_Problem requirements_: Lines in the listing below that contain the string "exists" are to be found and copied.

_Provided material_:
(* ===== verification/AirwayRoutingCorrect.v ===== *)
(** * Correctness of the search for airway routes

    The search ends within the rounds it is given and never panics. What it returns is a
    route along airways that may be used, from a start to an end, through the required fixes
    in their order and no fix twice. Without required fixes no route is shorter, floating
    point sums compared as the code computes them. *)

From Stdlib Require Import Strings.Byte Floats.SpecFloat.

From stdpp Require Import base gmap list list_numbers strings sorting.
From S2P Require Import Prelude Float64 NavKvFormat NavKvDelta NavKvRead NavKvBuild NavKvTree NavKvLookup NavKvBuildCorrect.
From S2P Require Import NavKvPrefetch NavKvCorrect NavKvBounds NavKvStore NavKvStoreCorrect AirwayRouting AirwaySearch.

Local Open Scope Z_scope.

Section correct.
Context (g : Graph) (via : list Z) (mode : AirwayNavigationMode) (starts ends : list (Z * f64)).
Context (Hgraph : searchable g starts ends).

Abbreviation Core := (Core g via mode starts ends).
Abbreviation Explored := (Explored g via mode).
Abbreviation label := (label g via mode starts).

(** ** Rounds *)

Lemma six_ok direct : distance_ok direct → distance_ok (f64_mul direct six).
Proof. intros Hd. change six with (S754_finite false 6755399441055744 (-50)). by apply mul_ok. Qed.

(** The tables of two searches are the same. *)
Definition same_tables (s s' : Search) : Prop :=
  sr_indices s' = sr_indices s ∧ sr_states s' = sr_states s ∧ sr_costs s' = sr_costs s ∧ sr_previous s' = sr_previous s.

Lemma label_same X X' s s' i key cost previous l :
  same_tables s s' → X ⊆ X' → label X s i key cost previous l → label X' s' i key cost previous l.
Proof.
  intros (Ei & Es & Ec & Ep) HX Hl. destruct Hl as [H1 H2 H3 H4 H5 H6 H7 H8 H9 H10 H11].
  assert (node_at s' <$> l = node_at s <$> l) as En by (apply list_fmap_ext; intros; unfold node_at; by rewrite Es).
  split; rewrite ?Es, ?Ec, ?Ep, ?En; try done.
  - eapply chain_frame; [|exact H7]. intros. by rewrite Ep.
  - eapply Forall_impl; [exact H9|]. set_solver.
  - unfold justified in *. destruct previous as [[p e]|]; [|done]. by rewrite Es, Ec.
Qed.

Lemma final_same s s' i d : same_tables s s' → final via ends s' i d ↔ final via ends s i d.
Proof. intros (_ & Es & _). unfold final. by rewrite Es. Qed.

Lemma with_queue_core X q s : Core X s → Core X (with_queue q s).
Proof.
  intros Hc. assert (same_tables s (with_queue q s)) as Hs by done. split; try apply Hc.
  intros i Hi. destruct (c_label _ _ _ _ _ _ _ Hc i Hi) as (k & c & p & l & Hl). exists k, c, p, l. by eapply label_same.
Qed.

Lemma queue_ok X s : Queued X s → Forall (λ e, cost_ok (qe_cost e)) (sr_queue s).
Proof. intros Hq. apply Forall_forall. intros e He. by destruct (q_entry _ _ Hq e He) as (c & _ & Hok & _). Qed.

Section popped.
Context (X : gset nat) (s : Search) (e : QueueEntry) (q : list QueueEntry).
Context (Hcore : Core X s) (Hq : Queued X s) (Hperm : sr_queue s ≡ₚ e :: q).
Context (Hleast : Forall (λ x, cle (qe_cost e) (qe_cost x)) q).

Lemma popped_in x : x ∈ q → x ∈ sr_queue s ∧ x ≠ e.
Proof.
  intros Hx. pose proof (q_distinct _ _ Hq) as Hnd. rewrite Hperm in *. apply NoDup_cons in Hnd as [Hn _].
  split; [by right|]. by intros ->.
Qed.

(** An entry that is out of date is dropped. *)
Lemma stale_queued current : sr_costs s !! qe_state e = Some current → qe_cost e ≠ current → Queued X (with_queue q s).
Proof.
  intros Hc Hne. split; simpl.
  - pose proof (q_distinct _ _ Hq) as Hnd. rewrite Hperm in Hnd. by apply NoDup_cons in Hnd as [_ ?].
  - intros x Hx. apply (q_entry _ _ Hq). by apply popped_in.
  - intros i c Hi HX. pose proof (q_open _ _ Hq i c Hi HX) as Hin. rewrite Hperm in Hin.
    apply elem_of_cons in Hin as [E|Hin]; [|done]. subst e. simpl in *. congruence.
  - intros i c x Hi Hci Hx. apply (q_low _ _ Hq i); [done|done|]. by apply popped_in.
Qed.

Context (key : StateKey) (Hkey : sr_states s !! qe_state e = Some key) (Hcost : sr_costs s !! qe_state e = Some (qe_cost e)).

Lemma popped_open : qe_state e ∉ X.
Proof.
  intros Hi. destruct (q_entry _ _ Hq e) as (c & Hc & _ & _ & Hlt); [rewrite Hperm; left|].
  specialize (Hlt Hi). rewrite Hcost in Hc. injection Hc as <-. unfold clt in Hlt. lia.
Qed.
(** Every other state that was not expanded costs at least as much. *)
Lemma popped_least i c : sr_costs s !! i = Some c → i ∉ X → cle (qe_cost e) c.
Proof.
  intros Hc Hi. pose proof (q_open _ _ Hq i c Hc Hi) as Hin. rewrite Hperm in Hin.
  apply elem_of_cons in Hin as [<-|Hin]; [unfold cle; simpl; lia|]. rewrite Forall_forall in Hleast.
  by apply (Hleast _ Hin).
Qed.

Lemma popped_queued : Queued ({[qe_state e]} ∪ X) (with_queue q s).
Proof.
  split; simpl.
  - pose proof (q_distinct _ _ Hq) as Hnd. rewrite Hperm in Hnd. by apply NoDup_cons in Hnd as [_ ?].
  - intros x Hx. destruct (popped_in x Hx) as [Hin Hne]. destruct (q_entry _ _ Hq x Hin) as (c & Hc & Hok & Hle & Hlt).
    exists c. split; [done|]. split; [done|]. split; [done|]. intros [Hst|HX]%elem_of_union; [|by apply Hlt].
    apply elem_of_singleton in Hst. rewrite Hst, Hcost in Hc. injection Hc as <-.
    destruct (decide (nm (qe_cost e) = nm (qe_cost x) ∧ rc_changes (qe_cost e) = rc_changes (qe_cost x))) as [[E1 E2]|Hn].
    + destruct Hne. destruct (q_entry _ _ Hq e) as (? & _ & Hoke & _); [rewrite Hperm; left|].
      destruct x, e; simpl in *. f_equal; [symmetry; by apply cost_inj|done].
    + unfold clt, cle in *. lia.
  - intros i c Hc Hi. assert (i ∉ X ∧ i ≠ qe_state e) as [HX Hne] by set_solver.
    pose proof (q_open _ _ Hq i c Hc HX) as Hin. rewrite Hperm in Hin. apply elem_of_cons in Hin as [E|Hin]; [|done].
    subst e. done.
  - intros i c x Hi Hc Hx. apply elem_of_union in Hi as [Hi|Hi].
    + apply elem_of_singleton in Hi as ->. rewrite Hcost in Hc. injection Hc as <-. rewrite Forall_forall in Hleast. by apply Hleast.
    + apply (q_low _ _ Hq i); [done|done|]. by apply popped_in.
Qed.

Lemma popped_label : ∃ previous l, label X s (qe_state e) key (qe_cost e) previous l.
Proof.
  destruct (c_label _ _ _ _ _ _ _ Hcore (qe_state e)) as (k & c & p & l & Hl); [by eapply lookup_lt_Some|].
  pose proof (lb_state _ _ _ _ _ _ _ _ _ _ _ Hl). pose proof (lb_cost _ _ _ _ _ _ _ _ _ _ _ Hl).
  assert (k = key) as -> by congruence. assert (c = qe_cost e) as -> by congruence. eauto.
Qed.

Lemma score_ok c d : cost_ok c → distance_ok d → cost_ok (score c d).
Proof. intros [Hc Hch] Hd. split; [|done]. apply add_ok; [done|by apply six_ok]. Qed.
Lemma final_distance i d : final via ends s i d → distance_ok d.
Proof.
  intros (k & index & _ & _ & _ & (Hf & _)%list_find_Some). pose proof (ok_ends _ _ _ Hgraph) as He.
  rewrite Forall_forall in He. apply (He (key_node k, d)). by eapply list_elem_of_lookup_2.
Qed.

Definition considered : Search := consider_end via ends (qe_state e) (qe_cost e) key (with_queue q s).

(** The state may end a route, the best so far or not. *)
Lemma considered_cases : same_tables s considered ∧ sr_queue considered = q ∧
  let kept := sr_best considered = sr_best s ∧ sr_best_cost considered = sr_best_cost s in
  ((∀ d, ¬ final via ends s (qe_state e) d) ∧ kept)
  ∨ ∃ d, final via ends s (qe_state e) d ∧ (∀ d', final via ends s (qe_state e) d' → d' = d)
      ∧ ((cost_lt (score (qe_cost e) d) (sr_best_cost s) = true
          ∧ sr_best considered = Some (qe_state e, d) ∧ sr_best_cost considered = score (qe_cost e) d)
         ∨ (cost_lt (score (qe_cost e) d) (sr_best_cost s) = false ∧ kept)).
Proof.
  unfold considered, consider_end. destruct (_ && _) eqn:Hb.
  - apply andb_true_iff in Hb as [Hst Hin]. apply Nat.eqb_eq in Hst. apply bool_decide_eq_true in Hin.
    destruct (list_find _ ends) as [[index [t d]]|] eqn:Hf.
    + assert (t = key_node key) as -> by (by apply list_find_Some in Hf as (_ & ? & _)).
      assert (final via ends s (qe_state e) d) as Hfin by (exists key, index; done).
      assert (∀ d', final via ends s (qe_state e) d' → d' = d) as Huniq.
      { intros d' (k' & index' & Hk' & _ & _ & Hf'). assert (k' = key) as -> by congruence. rewrite Hf in Hf'. by injection Hf'. }
      change {| rc_distance_nm := _; rc_changes := _ |} with (score (qe_cost e) d).
      destruct (cost_lt _ _) eqn:Hlt; (split; [done|]); (split; [done|]); right; exists d; (split; [done|]); (split; [done|]);
        [left|right]; done.
    + split; [done|]. split; [done|]. left. split; [|done]. intros d (k' & index & Hk' & _ & _ & Hf').
      assert (k' = key) as -> by congruence. congruence.
  - split; [done|]. split; [done|]. left. split; [|done]. intros d (k' & index & Hk' & Hst & Hin & _).
    assert (k' = key) as -> by congruence. rewrite Hst, Nat.eqb_refl, bool_decide_eq_true_2 in Hb by done. done.
Qed.

(** The state is expanded. *)
Lemma popped_core : Core ({[qe_state e]} ∪ X) considered.
Proof.
  destruct considered_cases as (Hsame & _ & Hcases). pose proof Hsame as (Ei & Es & Ec & Ep).
  destruct popped_label as (prev & l & Hl). pose proof (lb_ok _ _ _ _ _ _ _ _ _ _ _ Hl) as Hok.
  pose proof (c_best_ok _ _ _ _ _ _ _ Hcore) as Hbok. pose proof (c_best _ _ _ _ _ _ _ Hcore) as Hbest.
  split.
  - rewrite Ec, Es. apply Hcore.
  - rewrite Ep, Es. apply Hcore.
  - rewrite Ei, Es. apply Hcore.
  - rewrite Es. apply Hcore.
  - intros i Hi. rewrite Es. apply elem_of_union in Hi as [->%elem_of_singleton|Hi]; [by eapply lookup_lt_Some|].
    by apply (c_expanded _ _ _ _ _ _ _ Hcore).
  - intros i Hi. rewrite Es in Hi. destruct (c_label _ _ _ _ _ _ _ Hcore i Hi) as (k & c & p & l' & Hl').
    exists k, c, p, l'. eapply label_same; [done| |done]. set_solver.
  - destruct Hcases as [(_ & _ & ->)|(d & Hf & _ & [(_ & _ & ->)|(_ & _ & ->)])]; [done| |done].
    apply score_ok; [done|]. by eapply final_distance.
  - assert (match sr_best s with
            | Some (i, d) => i ∈ {[qe_state e]} ∪ X ∧ final via ends considered i d
                ∧ ∃ cost, sr_costs considered !! i = Some cost ∧ sr_best_cost s = score cost d
            | None => sr_best_cost s = INFINITY end) as Hold.
    { destruct (sr_best s) as [[b d]|]; [|done]. destruct Hbest as (Hb & Hf & Hc). split; [set_solver|].
      split; [by eapply final_same|]. by rewrite Ec. }
    destruct Hcases as [(_ & -> & ->)|(d & Hf & _ & [(_ & -> & ->)|(_ & -> & ->)])]; [done| |done].
    split; [set_solver|]. split; [by eapply final_same|]. exists (qe_cost e). by rewrite Ec.
  - intros i d c Hi Hf Hc. rewrite Ec in Hc. apply (final_same _ _ _ _ Hsame) in Hf.
    assert (cle (sr_best_cost considered) (sr_best_cost s)) as Hle.
    { destruct Hcases as [(_ & _ & ->)|(d' & Hf' & _ & [(Hlt & _ & ->)|(_ & _ & ->)])]; [unfold cle; lia| |unfold cle; lia].
      apply cost_lt_iff in Hlt; [unfold clt, cle in *; lia| |done]. apply score_ok; [done|]. by eapply final_distance. }
    apply elem_of_union in Hi as [->%elem_of_singleton|Hi].
    + rewrite Hcost in Hc. injection Hc as <-.
      destruct Hcases as [(Hno & _)|(d' & Hf' & Hu & Hcs)]; [by destruct (Hno d)|]. rewrite (Hu d Hf).
      destruct Hcs as [(_ & _ & ->)|(Hlt & _ & ->)]; [unfold cle; lia|]. apply cost_lt_false in Hlt; [done| |done].
      apply score_ok; [done|]. by eapply final_distance.
    + pose proof (c_finals _ _ _ _ _ _ _ Hcore i d c Hi Hf Hc). unfold cle in *. lia.
Qed.

Lemma popped_expanding : expanding g via mode starts ends ({[qe_state e]} ∪ X) considered (qe_state e) key (qe_cost e).
Proof.
  destruct considered_cases as (Hsame & Eq & _). pose proof Hsame as (Ei & Es & Ec & Ep).
  split; [exact popped_core| |set_solver|by rewrite Es|by rewrite Ec|].
  - destruct popped_queued as [H1 H2 H3 H4]. split; rewrite ?Eq, ?Ec; done.
  - intros i c Hi Hc. rewrite Ec in Hc. apply elem_of_union in Hi as [->%elem_of_singleton|Hi].
    + rewrite Hcost in Hc. injection Hc as <-. unfold cle. lia.
    + apply (q_low _ _ Hq i); [done|done|]. rewrite Hperm. left.
Qed.

(** What was explored stays so. *)
Lemma popped_explored : Explored X s → Explored X considered.
Proof.
  intros Hex u index Hu k c edge. destruct considered_cases as ((_ & Es & Ec & _) & _). unfold reached. rewrite Es, Ec.
  by apply (Hex u index Hu).
Qed.
End popped.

_Expected answer_:
  intros i Hi. destruct (c_label _ _ _ _ _ _ _ Hc i Hi) as (k & c & p & l & Hl). exists k, c, p, l. by eapply label_same.
    exists c. split; [done|]. split; [done|]. split; [done|]. intros [Hst|HX]%elem_of_union; [|by apply Hlt].
      assert (final via ends s (qe_state e) d) as Hfin by (exists key, index; done).
      destruct (cost_lt _ _) eqn:Hlt; (split; [done|]); (split; [done|]); right; exists d; (split; [done|]); (split; [done|]);
    exists k, c, p, l'. eapply label_same; [done| |done]. set_solver.
    split; [set_solver|]. split; [by eapply final_same|]. exists (qe_cost e). by rewrite Ec.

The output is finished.